━━━ EXCERPTED DATA ━━━
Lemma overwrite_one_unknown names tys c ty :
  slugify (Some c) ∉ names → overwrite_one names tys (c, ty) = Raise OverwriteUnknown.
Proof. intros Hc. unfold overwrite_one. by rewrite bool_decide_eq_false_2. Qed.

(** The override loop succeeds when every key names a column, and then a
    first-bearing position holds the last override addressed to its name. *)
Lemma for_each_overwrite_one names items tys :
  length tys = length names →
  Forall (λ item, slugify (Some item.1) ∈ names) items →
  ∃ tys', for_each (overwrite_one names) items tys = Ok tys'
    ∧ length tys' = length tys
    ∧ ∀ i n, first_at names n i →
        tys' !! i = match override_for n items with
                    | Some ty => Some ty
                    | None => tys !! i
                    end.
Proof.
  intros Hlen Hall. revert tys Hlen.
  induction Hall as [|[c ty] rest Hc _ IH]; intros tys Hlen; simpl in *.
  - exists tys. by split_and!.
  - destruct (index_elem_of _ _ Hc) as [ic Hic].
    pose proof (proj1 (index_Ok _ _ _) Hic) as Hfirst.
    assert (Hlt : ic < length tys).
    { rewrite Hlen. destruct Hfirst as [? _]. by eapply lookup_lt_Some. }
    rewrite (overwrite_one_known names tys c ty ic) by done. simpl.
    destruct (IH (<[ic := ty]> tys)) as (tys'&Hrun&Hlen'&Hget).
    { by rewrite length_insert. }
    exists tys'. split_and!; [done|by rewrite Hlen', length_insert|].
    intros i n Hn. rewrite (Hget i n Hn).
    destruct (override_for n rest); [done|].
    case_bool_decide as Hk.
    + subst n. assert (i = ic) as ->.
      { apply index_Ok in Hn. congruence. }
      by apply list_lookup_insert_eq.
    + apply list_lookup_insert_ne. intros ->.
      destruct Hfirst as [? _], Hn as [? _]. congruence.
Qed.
━━━
_WHAT TO PRODUCE_: Your output must contain exactly the lines from the one containing "tys = Ok tys'" to the final line of the data above, and no other text.

_ANSWER BELOW_:
  ∃ tys', for_each (overwrite_one names) items tys = Ok tys'
    ∧ length tys' = length tys
    ∧ ∀ i n, first_at names n i →
        tys' !! i = match override_for n items with
                    | Some ty => Some ty
                    | None => tys !! i
                    end.
Proof.
  intros Hlen Hall. revert tys Hlen.
  induction Hall as [|[c ty] rest Hc _ IH]; intros tys Hlen; simpl in *.
  - exists tys. by split_and!.
  - destruct (index_elem_of _ _ Hc) as [ic Hic].
    pose proof (proj1 (index_Ok _ _ _) Hic) as Hfirst.
    assert (Hlt : ic < length tys).
    { rewrite Hlen. destruct Hfirst as [? _]. by eapply lookup_lt_Some. }
    rewrite (overwrite_one_known names tys c ty ic) by done. simpl.
    destruct (IH (<[ic := ty]> tys)) as (tys'&Hrun&Hlen'&Hget).
    { by rewrite length_insert. }
    exists tys'. split_and!; [done|by rewrite Hlen', length_insert|].
    intros i n Hn. rewrite (Hget i n Hn).
    destruct (override_for n rest); [done|].
    case_bool_decide as Hk.
    + subst n. assert (i = ic) as ->.
      { apply index_Ok in Hn. congruence. }
      by apply list_lookup_insert_eq.
    + apply list_lookup_insert_ne. intros ->.
      destruct Hfirst as [? _], Hn as [? _]. congruence.
Qed.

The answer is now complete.